> What the task asks:
The output should match the data below line for line.

> Dataset records:
Definition failure_gate_id (run_id : RunId) : string := "run-failure:" +:+ run_id.
(** [PolicyConfigSource::Builtin] without a profile or an override resolves to
    the built-in policy. *)
Definition builtin_failure_policy : FailureNotifyPolicy :=
  resolve FailureNotifyPolicy_default None None None.
Definition maybe_enqueue_failure_notification (run_id : RunId) (snap : TaskContext) (workflow_type : string)
    (now : instant) (q : OperatorQueue unit) : OperatorQueue unit :=
  let terminal_status := derive_terminal_status snap in
  let policy := builtin_failure_policy in
  if negb (should_notify terminal_status policy) then q
  else
    match render_failure_payload sha256_hex (failure_gate_id run_id) run_id workflow_type terminal_status
            (collect_failed_nodes snap) OperatorPayloadLimits_default with
    | Err _ => q
    | Ok validated =>
        enqueue q (mkItem (failure_gate_id run_id) (into_payload validated)
                     (failure_item_priority policy) now GateApproval)
    end.

(** ** Sections *)

Inductive Section_ :=
| Record_ (run_id : RunId) (snap : TaskContext) (now : instant)
| Complete (run_id : RunId) (r : RunRecord)
| DropLive (run_id : RunId)
| ClearAlarm (run_id : RunId)
| Notify (run_id : RunId) (snap : TaskContext) (workflow_type : string) (now : instant)
| Remove_ (run_id : RunId)
| MarkAlarmed (run_id : RunId).
Definition enter (s : LiveStateStore) (o : Section_) : LiveStateStore :=
  match o with
  | Record_ run_id snap now => record run_id snap now s
  | Complete run_id r => set_completed (ring_insert run_id r) s
  | DropLive run_id => set_inner (delete run_id) s
  | ClearAlarm run_id => set_alarmed (fun a => a ∖ {[run_id]}) s
  | Notify run_id snap wf now => set_queue (maybe_enqueue_failure_notification run_id snap wf now) s
  | Remove_ run_id => (remove run_id s).2
  | MarkAlarmed run_id => (mark_alarmed run_id s).2
  end.
Definition enter_all : LiveStateStore -> list Section_ -> LiveStateStore := foldl enter.

Definition terminal_record (snap : TaskContext) (workflow_type : string) (created_at updated_at : instant) : RunRecord :=
  mkRunRecord snap workflow_type created_at updated_at true (read_campaign_id snap).

(** *** Calls, section by section

    A call enters sections one after the other; the answer of one decides how
    it goes on. *)
Inductive Call := Returned | Enter (o : Section_) (k : bool -> Call).
Definition answers (s : LiveStateStore) (o : Section_) : bool :=
  match o with
  | Complete run_id _ => is_some (entries (completed s) !! run_id)
  | MarkAlarmed run_id => (mark_alarmed run_id s).1
  | _ => false
  end.
(** Nothing else runs. *)
Fixpoint alone (c : Call) (s : LiveStateStore) : LiveStateStore :=
  match c with Returned => s | Enter o k => alone (k (answers s o)) (enter s o) end.

(** The ring before the live map, so that no reader misses the run. *)
Definition mark_terminal_call (run_id : RunId) (snap : TaskContext) (workflow_type : string)
    (created_at updated_at now : instant) : Call :=
  Enter (Complete run_id (terminal_record snap workflow_type created_at updated_at)) (fun already_terminal =>
  Enter (DropLive run_id) (fun _ =>
  Enter (ClearAlarm run_id) (fun _ =>
  if already_terminal then Returned
  else Enter (Notify run_id snap workflow_type now) (fun _ => Returned)))).
Definition mark_terminal (run_id : RunId) (snap : TaskContext) (workflow_type : string)
    (created_at updated_at now : instant) : LiveStateStore -> LiveStateStore :=
  alone (mark_terminal_call run_id snap workflow_type created_at updated_at now).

> Answer section:
Definition failure_gate_id (run_id : RunId) : string := "run-failure:" +:+ run_id.
(** [PolicyConfigSource::Builtin] without a profile or an override resolves to
    the built-in policy. *)
Definition builtin_failure_policy : FailureNotifyPolicy :=
  resolve FailureNotifyPolicy_default None None None.
Definition maybe_enqueue_failure_notification (run_id : RunId) (snap : TaskContext) (workflow_type : string)
    (now : instant) (q : OperatorQueue unit) : OperatorQueue unit :=
  let terminal_status := derive_terminal_status snap in
  let policy := builtin_failure_policy in
  if negb (should_notify terminal_status policy) then q
  else
    match render_failure_payload sha256_hex (failure_gate_id run_id) run_id workflow_type terminal_status
            (collect_failed_nodes snap) OperatorPayloadLimits_default with
    | Err _ => q
    | Ok validated =>
        enqueue q (mkItem (failure_gate_id run_id) (into_payload validated)
                     (failure_item_priority policy) now GateApproval)
    end.

(** ** Sections *)

Inductive Section_ :=
| Record_ (run_id : RunId) (snap : TaskContext) (now : instant)
| Complete (run_id : RunId) (r : RunRecord)
| DropLive (run_id : RunId)
| ClearAlarm (run_id : RunId)
| Notify (run_id : RunId) (snap : TaskContext) (workflow_type : string) (now : instant)
| Remove_ (run_id : RunId)
| MarkAlarmed (run_id : RunId).
Definition enter (s : LiveStateStore) (o : Section_) : LiveStateStore :=
  match o with
  | Record_ run_id snap now => record run_id snap now s
  | Complete run_id r => set_completed (ring_insert run_id r) s
  | DropLive run_id => set_inner (delete run_id) s
  | ClearAlarm run_id => set_alarmed (fun a => a ∖ {[run_id]}) s
  | Notify run_id snap wf now => set_queue (maybe_enqueue_failure_notification run_id snap wf now) s
  | Remove_ run_id => (remove run_id s).2
  | MarkAlarmed run_id => (mark_alarmed run_id s).2
  end.
Definition enter_all : LiveStateStore -> list Section_ -> LiveStateStore := foldl enter.

Definition terminal_record (snap : TaskContext) (workflow_type : string) (created_at updated_at : instant) : RunRecord :=
  mkRunRecord snap workflow_type created_at updated_at true (read_campaign_id snap).

(** *** Calls, section by section

    A call enters sections one after the other; the answer of one decides how
    it goes on. *)
Inductive Call := Returned | Enter (o : Section_) (k : bool -> Call).
Definition answers (s : LiveStateStore) (o : Section_) : bool :=
  match o with
  | Complete run_id _ => is_some (entries (completed s) !! run_id)
  | MarkAlarmed run_id => (mark_alarmed run_id s).1
  | _ => false
  end.
(** Nothing else runs. *)
Fixpoint alone (c : Call) (s : LiveStateStore) : LiveStateStore :=
  match c with Returned => s | Enter o k => alone (k (answers s o)) (enter s o) end.

(** The ring before the live map, so that no reader misses the run. *)
Definition mark_terminal_call (run_id : RunId) (snap : TaskContext) (workflow_type : string)
    (created_at updated_at now : instant) : Call :=
  Enter (Complete run_id (terminal_record snap workflow_type created_at updated_at)) (fun already_terminal =>
  Enter (DropLive run_id) (fun _ =>
  Enter (ClearAlarm run_id) (fun _ =>
  if already_terminal then Returned
  else Enter (Notify run_id snap workflow_type now) (fun _ => Returned)))).
Definition mark_terminal (run_id : RunId) (snap : TaskContext) (workflow_type : string)
    (created_at updated_at now : instant) : LiveStateStore -> LiveStateStore :=
  alone (mark_terminal_call run_id snap workflow_type created_at updated_at now).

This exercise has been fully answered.